Si nos atuviéramos a las categorías puestas en boga por Nietzsche, diríamos que la historia del pensamiento moderno, por causas múltiples y arduas de enunciar en pocas líneas, ha sido la de una progresiva reivindicación de Dionisos contra Apolo. Pero nosotros, que no somos apolíneos sino católicos (es decir: no nos pagamos de una eudaimonia según el modo clásico, escuetamente terreno, naturalista y autosuficiente, sino que a las perfecciones inherentes a este cosmos cerrado les atribuimos un desgarramiento, una nostalgia supramundana capaz de añadirle ulteriores y más subidas perfecciones, y a ello alude el Apóstol en Rom 8,19: las criaturas todas están aguardando con gran ansia la manifestación de los hijos de Dios), nosotros sabemos que la cosa es más grave aún, y que si la posibilidad de esta ofuscación de la razón fue triunfantemente contenida durante los siglos de cristiandad, las persuasiones de Dionisos, hoy triunfantes, son las de Satanás, que busca disolver al hombre (o de-construirlo, en la jerga hoy al uso), soltarlo de sus determinaciones propias y sumergirlo en la marea de la indiferenciación.

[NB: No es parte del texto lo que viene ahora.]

(** * DeepHyper: the discrete hyperparameter model

    A shallow embedding of
    [search/models/parameters/discreteparameter.py]: the class
    [DiscreteParameter] with its methods [interval_list],
    [map_to_interval], [max_n] and [debug].

    Scope of the embedding.  The constructor stores whatever it is
    given.  The four methods are embedded for numeric attributes ([low],
    [high], [step_size]) that hold Python ints (unbounded, modelled as
    [Z]), the case in every construction the specification shows; every
    statement about [DiscreteParameter name low high ...] is a statement
    about a parameter with integer bounds and step.  Python floats are
    IEEE-754 binary64 values, modelled with the Standard Library's
    executable specification [SpecFloat] (precision 53, emax 1024, round
    to nearest even); [max_n] casts the three attributes with
    [float(...)], and the module [General] embeds [interval_list] and
    [debug] a second time, for bounds and steps that are ints or floats.

    A Python instance is its attribute dictionary, a finite map from
    attribute names to values; reading an attribute that was never
    assigned raises [AttributeError], and reading a global name that is
    bound neither in the module nor in the builtins raises
    [NameError]. *)

From Stdlib Require Import ZArith Lia Bool List.
From Stdlib Require Import Floats.SpecFloat.
From stdpp Require Import base decidable option list strings gmap.

Local Open Scope string_scope.
Local Open Scope list_scope.
Local Open Scope Z_scope.

(** ** Python values *)

Module Py.

(** Modelled from the spec: [deephyper.search.models.types.steptype] is
    not among the sources; the specification fixes its members as
    StepType{ARITHMETIC, GEOMETRIC}. *)
Inductive StepType := ARITHMETIC | GEOMETRIC.

(** Modelled from the spec: [deephyper.search.models.types.parametertype]
    is not among the sources; the specification names the members
    ParameterType{DISCRETE, CONTINUOUS, CATEGORICAL, ...}. *)
Inductive ParameterType := DISCRETE | CONTINUOUS | CATEGORICAL.

(** Modelled from the spec:
    [deephyper.search.models.types.discreterepresentationtype] is not
    among the sources; the specification names only the member DEFAULT
    of DiscreteRepresentationType{DEFAULT, ...}.  [REPR_MEMBER k] stands
    for the further, unnamed members. *)
Inductive DiscreteRepresentationType := DEFAULT | REPR_MEMBER (k : nat).

(** The values an attribute or a name can hold.  [VObject] is an opaque
    module-level object (a function or a class), identified by its
    name. *)
Inductive value :=
  | VNone
  | VInt (z : Z)
  | VBool (b : bool)
  | VStr (s : string)
  | VStepType (t : StepType)
  | VParameterType (t : ParameterType)
  | VReprType (t : DiscreteRepresentationType)
  | VObject (name : string).

#[global] Instance StepType_eq_dec : EqDecision StepType.
Proof. solve_decision. Defined.
#[global] Instance ParameterType_eq_dec : EqDecision ParameterType.
Proof. solve_decision. Defined.
#[global] Instance DiscreteRepresentationType_eq_dec :
  EqDecision DiscreteRepresentationType.
Proof. solve_decision. Defined.
#[global] Instance value_eq_dec : EqDecision value.
Proof. solve_decision. Defined.

(** An instance is its [__dict__]. *)
Abbreviation obj := (gmap string value).

(** ** Exceptions and the result of a call *)

Inductive exc_class :=
  | AttributeError
  | NameError
  | TypeError
  | ValueError
  | OverflowError
  | ZeroDivisionError
  | UnboundLocalError
  | Warning
  | ValidationError.

#[global] Instance exc_class_eq_dec : EqDecision exc_class.
Proof. solve_decision. Defined.

(** A raised exception: its class, its message (for the messages built
    with [str.format], the template) and the instance the template is
    formatted with, when there is one. *)
Record exn := Exn {
  exn_class : exc_class;
  exn_msg : string;
  exn_arg : option obj
}.

Inductive result (A : Type) :=
  | Ok (a : A)
  | Raised (e : exn).
Arguments Ok {A} a.
Arguments Raised {A} e.

Definition bind {A B} (r : result A) (k : A -> result B) : result B :=
  match r with
  | Ok a => k a
  | Raised e => Raised e
  end.

Definition raise {A} (c : exc_class) (msg : string) : result A :=
  Raised (Exn c msg None).

(** [raise Warning("...{0}".format(self))] *)
Definition raise_Warning {A} (template : string) (self : obj) : result A :=
  Raised (Exn Warning template (Some self)).

(** The class of the exception a call ends with, if it raises. *)
Definition raised_class {A} (r : result A) : option exc_class :=
  match r with
  | Ok _ => None
  | Raised e => Some (exn_class e)
  end.

Definition returns {A} (r : result A) (a : A) : Prop := r = Ok a.
Definition raises {A} (r : result A) (c : exc_class) : Prop :=
  raised_class r = Some c.

End Py.
Import Py.

Declare Scope py_scope.
Delimit Scope py_scope with py.
Notation "x <- c1 ;; c2" := (bind c1 (fun x => c2))
  (at level 100, c1 at next level, right associativity) : py_scope.
Notation "c1 ;;; c2" := (bind c1 (fun _ => c2))
  (at level 100, right associativity) : py_scope.
Local Open Scope py_scope.

(** ** Attribute and name lookup *)

(** [self.a], for the names the methods read: the data attributes.  The
    lookup goes through the instance dictionary; the class statement
    binds methods only, under none of these names, so the classes are
    not searched. *)
Definition getattr (self : obj) (a : string) : result value :=
  match self !! a with
  | Some v => Ok v
  | None => raise AttributeError a
  end.

(** The names the module binds at its top level: the five [import]
    statements and the [class] statement. *)
Definition module_globals : gmap string value :=
  list_to_map
    [ ("log", VObject "math.log");
      ("floor", VObject "math.floor");
      ("Parameter", VObject "Parameter");
      ("StepType", VObject "StepType");
      ("ParameterType", VObject "ParameterType");
      ("DiscreteRepresentationType", VObject "DiscreteRepresentationType");
      ("DiscreteParameter", VObject "DiscreteParameter") ].

(** The names of Python's builtin functions and of the builtin
    exception this module raises. *)
Definition builtin_names : list string :=
  [ "abs"; "all"; "any"; "ascii"; "bin"; "bool"; "breakpoint";
    "bytearray"; "bytes"; "callable"; "chr"; "classmethod"; "compile";
    "complex"; "delattr"; "dict"; "dir"; "divmod"; "enumerate"; "eval";
    "exec"; "filter"; "float"; "format"; "frozenset"; "getattr";
    "globals"; "hasattr"; "hash"; "help"; "hex"; "id"; "input"; "int";
    "isinstance"; "issubclass"; "iter"; "len"; "list"; "locals"; "map";
    "max"; "memoryview"; "min"; "next"; "object"; "oct"; "open"; "ord";
    "pow"; "print"; "property"; "range"; "repr"; "reversed"; "round";
    "set"; "setattr"; "slice"; "sorted"; "staticmethod"; "str"; "sum";
    "super"; "tuple"; "type"; "vars"; "zip"; "Warning" ].

Definition builtins : gmap string value :=
  list_to_map ((fun x => (x, VObject x)) <$> builtin_names).

(** Reading a name that the function body never assigns: the module's
    globals first, then the builtins. *)
Definition load_global (x : string) : result value :=
  match module_globals !! x with
  | Some v => Ok v
  | None =>
      match builtins !! x with
      | Some v => Ok v
      | None => raise NameError x
      end
  end.

(** ** Dynamic typing of the operands *)

(** The integer an arithmetic operand stands for.  [bool] is a subclass
    of [int]; the other values of the model are not numbers. *)
Definition int_of (v : value) : result Z :=
  match v with
  | VInt z => Ok z
  | VBool b => Ok (Z.b2z b)
  | _ => raise TypeError "unsupported operand type(s)"
  end.

(** Truth value testing, as [if v:] does it. *)
Definition truthy (v : value) : bool :=
  match v with
  | VNone => false
  | VInt z => negb (z =? 0)
  | VBool b => b
  | VStr s => negb (String.eqb s "")
  | _ => true
  end.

La brecha en nuestras filas la fue abriendo la civilización de la técnica gestada por la Ilustración, con su acelerada exclusividad en la búsqueda de los bienes útiles y deleitables a expensas del bien honesto. Todo un mundo humano configurado a instancias de esta peligrosa deriva del espíritu, con una política y una economía y una filosofía fundadas sobre la misma, fue suficiente para asediar durante dos largos siglos a la Iglesia -con notorio hito en la usurpación de los Estados Pontificios y en la caída de las últimas monarquías católicas-, hasta que la guarnición sitiada, bien por las fatigas derivadas del caso, bien por hábil infiltración y engaños, comenzó a persuadirse de que las razones del adversario no eran tan malas. Por lo demás, éstas venían reforzadas por todos los frutos visibles del dominio técnico sobre el mundo, asaz apetecibles.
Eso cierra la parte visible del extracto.